◆ Exercise objective: Transcribe the entire listing exactly as it appears.

◆ Data shown:

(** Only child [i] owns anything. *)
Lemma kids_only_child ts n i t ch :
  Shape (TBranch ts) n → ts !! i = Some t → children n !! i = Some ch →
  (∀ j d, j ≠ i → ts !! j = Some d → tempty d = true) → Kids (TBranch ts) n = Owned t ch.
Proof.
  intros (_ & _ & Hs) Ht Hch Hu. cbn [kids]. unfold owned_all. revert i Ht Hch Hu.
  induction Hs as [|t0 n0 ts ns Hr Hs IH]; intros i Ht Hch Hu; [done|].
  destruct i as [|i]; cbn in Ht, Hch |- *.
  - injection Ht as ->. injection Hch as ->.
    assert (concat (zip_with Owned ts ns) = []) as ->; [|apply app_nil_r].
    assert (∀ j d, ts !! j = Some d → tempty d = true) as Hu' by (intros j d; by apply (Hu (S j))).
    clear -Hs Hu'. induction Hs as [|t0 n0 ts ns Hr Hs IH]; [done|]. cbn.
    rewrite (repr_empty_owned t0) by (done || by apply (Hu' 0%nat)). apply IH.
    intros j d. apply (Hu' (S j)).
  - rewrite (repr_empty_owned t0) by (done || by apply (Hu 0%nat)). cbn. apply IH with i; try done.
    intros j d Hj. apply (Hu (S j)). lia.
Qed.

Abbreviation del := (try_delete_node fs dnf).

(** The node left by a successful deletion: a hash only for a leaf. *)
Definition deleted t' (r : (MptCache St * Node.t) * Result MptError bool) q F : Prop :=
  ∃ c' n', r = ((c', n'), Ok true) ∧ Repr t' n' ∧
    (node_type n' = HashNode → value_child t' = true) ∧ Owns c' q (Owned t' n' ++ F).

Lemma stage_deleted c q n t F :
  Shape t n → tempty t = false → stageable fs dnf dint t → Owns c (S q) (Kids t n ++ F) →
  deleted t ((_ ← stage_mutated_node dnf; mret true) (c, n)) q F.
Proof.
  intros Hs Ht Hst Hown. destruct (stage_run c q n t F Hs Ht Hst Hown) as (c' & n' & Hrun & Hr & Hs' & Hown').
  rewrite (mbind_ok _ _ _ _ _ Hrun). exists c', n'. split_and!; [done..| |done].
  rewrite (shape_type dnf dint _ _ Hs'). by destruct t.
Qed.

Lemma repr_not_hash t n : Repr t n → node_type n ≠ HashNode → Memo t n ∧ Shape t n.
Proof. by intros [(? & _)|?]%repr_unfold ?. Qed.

◆ The answer:
(** Only child [i] owns anything. *)
Lemma kids_only_child ts n i t ch :
  Shape (TBranch ts) n → ts !! i = Some t → children n !! i = Some ch →
  (∀ j d, j ≠ i → ts !! j = Some d → tempty d = true) → Kids (TBranch ts) n = Owned t ch.
Proof.
  intros (_ & _ & Hs) Ht Hch Hu. cbn [kids]. unfold owned_all. revert i Ht Hch Hu.
  induction Hs as [|t0 n0 ts ns Hr Hs IH]; intros i Ht Hch Hu; [done|].
  destruct i as [|i]; cbn in Ht, Hch |- *.
  - injection Ht as ->. injection Hch as ->.
    assert (concat (zip_with Owned ts ns) = []) as ->; [|apply app_nil_r].
    assert (∀ j d, ts !! j = Some d → tempty d = true) as Hu' by (intros j d; by apply (Hu (S j))).
    clear -Hs Hu'. induction Hs as [|t0 n0 ts ns Hr Hs IH]; [done|]. cbn.
    rewrite (repr_empty_owned t0) by (done || by apply (Hu' 0%nat)). apply IH.
    intros j d. apply (Hu' (S j)).
  - rewrite (repr_empty_owned t0) by (done || by apply (Hu 0%nat)). cbn. apply IH with i; try done.
    intros j d Hj. apply (Hu (S j)). lia.
Qed.

Abbreviation del := (try_delete_node fs dnf).

(** The node left by a successful deletion: a hash only for a leaf. *)
Definition deleted t' (r : (MptCache St * Node.t) * Result MptError bool) q F : Prop :=
  ∃ c' n', r = ((c', n'), Ok true) ∧ Repr t' n' ∧
    (node_type n' = HashNode → value_child t' = true) ∧ Owns c' q (Owned t' n' ++ F).

Lemma stage_deleted c q n t F :
  Shape t n → tempty t = false → stageable fs dnf dint t → Owns c (S q) (Kids t n ++ F) →
  deleted t ((_ ← stage_mutated_node dnf; mret true) (c, n)) q F.
Proof.
  intros Hs Ht Hst Hown. destruct (stage_run c q n t F Hs Ht Hst Hown) as (c' & n' & Hrun & Hr & Hs' & Hown').
  rewrite (mbind_ok _ _ _ _ _ Hrun). exists c', n'. split_and!; [done..| |done].
  rewrite (shape_type dnf dint _ _ Hs'). by destruct t.
Qed.

Lemma repr_not_hash t n : Repr t n → node_type n ≠ HashNode → Memo t n ∧ Shape t n.
Proof. by intros [(? & _)|?]%repr_unfold ?. Qed.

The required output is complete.